Cyble Research and Intelligence Labs (CRIL) has identified a sophisticated, multi-stage attack campaign deploying a shared commodity loader across multiple threat actor groups.
The operation demonstrates advanced operational security and represents a significant threat to manufacturing and government organizations in Italy, Finland, and Saudi Arabia.
The campaign combines precision targeting with cutting-edge evasion techniques, utilizing weaponized Office documents, malicious SVG files, and ZIP archives containing LNK shortcuts as initial infection vectors.
All delivery methods funnel victims through a unified commodity loader designed to bypass traditional detection mechanisms.
The phishing attacks masquerade as legitimate Purchase Order communications, ultimately delivering Remote Access Trojans (RATs) and information-stealing malware, including PureLog Stealer, Katz Stealer, DC Rat, Async Rat, and Remcos.
Sophisticated Evasion Architecture
The threat actors employ a four-stage evasion pipeline engineered to minimize forensic detection. Initial JavaScript payloads leverage heavy obfuscation through split-and-join operations that dynamically reconstruct malicious strings at runtime.
The second stage retrieves steganographically embedded payloads from image files hosted on legitimate platforms like Archive.org, effectively bypassing network security by masquerading as benign traffic.
The third stage weaponizes an open-source TaskScheduler library from GitHub through a novel “hybrid assembly” technique.
Upon execution, the malicious method receives the payload URL in reverse and base64-encoded format, along with DLL path, DLL name, and CLR path parameter.

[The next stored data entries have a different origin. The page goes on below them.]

(** What the device store relies on: decryption with the same key, nonce and
    associated data undoes encryption, and the ciphertext carries a 16-byte tag
    (RFC 5116). *)
Class CryptoLaws `{Crypto} := {
  aes_roundtrip key nonce aad m c :
    aes_encrypt key nonce aad m = Some c -> aes_decrypt key nonce aad c = Some m;
  aes_length key nonce aad m c :
    aes_encrypt key nonce aad m = Some c -> length c = (length m + 16)%nat
}.

(** [serde_json::to_string_pretty] and [from_str] on a vector of rows. *)
Class RowCodec (A : Type) := {
  rows_print : list A -> string;
  rows_parse : string -> Result (list A) string
}.

Class RowCodecLaws (A : Type) `{RowCodec A} := {
  rows_roundtrip (l : list A) : rows_parse (rows_print l) = Ok l;
  rows_nonblank (l : list A) : str_is_empty (str_trim (rows_print l)) = false
}.

(** ** src/auth/plugin_key.rs *)
Definition plugin_mac_secret `{Crypto} (master : bytes) (plugin_id : string) : string :=
  hex_of_bytes (hkdf_sha256 (str_bytes "vynkor-plugin-mac-v1") master (str_bytes plugin_id)).

(** ** src/auth/jwt.rs *)
Definition MIN_JWT_SECRET_BYTES : nat := 32.

Record PluginClaims := mkClaims {
  cl_sub : string;
  cl_permissions : list string;
  cl_ipc_targets : list string;
  cl_exp : Z;
  cl_iat : Z;
  cl_aud : option string;
  cl_jti : option string
}.

(** The fields of [jsonwebtoken::Validation] that the code sets; the
    algorithm is HS256 throughout. *)
Record Validation := mkValidation {
  va_validate_exp : bool;
  va_validate_aud : bool;
  va_aud : option (list string);
  va_aud_required : bool
}.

Threat actors append malicious functions to the authentic source code and recompile it, creating a trojanized assembly that retains legitimate functionality while embedding backdoor capabilities. This sophisticated approach makes signature-based detection extremely difficult.
The final stage employs process hollowing, injecting the payload into a suspended RegAsm.exe process a legitimate Windows utility to execute malicious code under the guise of normal system operations.
The injected PureLog Stealer payload is extracted using Triple DES encryption in CBC mode, demonstrating operational maturity.

CRIL’s analysis reveals the campaign targets explicitly manufacturing and industrial sectors across Europe and the Middle East.
The primary objectives include exfiltration of sensitive industrial data and compromise of high-value administrative credentials. The regional and sectoral specificity suggests either sophisticated targeting intelligence or organized group coordination.
PureLog Stealer harvests extensive data including browser credentials, cryptocurrency wallet information, 2FA secrets, VPN credentials, and comprehensive system details.
The malware targets both Chromium-based and Firefox browsers, password managers, email clients, and gaming platforms, indicating a broad approach to credential acquisition.
Shared Infrastructure and Continuous Evolution
Cross-campaign analysis reveals a striking uniformity of tradecraft across diverse malware families. Identical loader artifacts, class naming conventions, and execution patterns link this campaign to a broader infrastructure shared among multiple threat actors.
The consistent use of steganography, string reversal combined with Base64 encoding, and legitimate .NET framework exploitation suggests either a shared delivery service or closely coordinated threat groups.

Recent samples have revealed a novel UAC bypass technique where malware monitors system process creation events and opportunistically triggers UAC prompts during legitimate launches, tricking systems into granting elevated privileges. This discovery indicates an active development cycle rather than a static threat.
The campaign’s technical sophistication and shared infrastructure suggest a potent threat ecosystem targeting critical sectors in vulnerable regions.
Organizations in Italy, Finland, Saudi Arabia, and similar geographic areas should implement heightened email security controls, exercise extreme caution with image files and attachments, and maintain robust endpoint detection and response capabilities.
The evolving nature of this threat demands continuous threat intelligence monitoring and rapid incident response capabilities.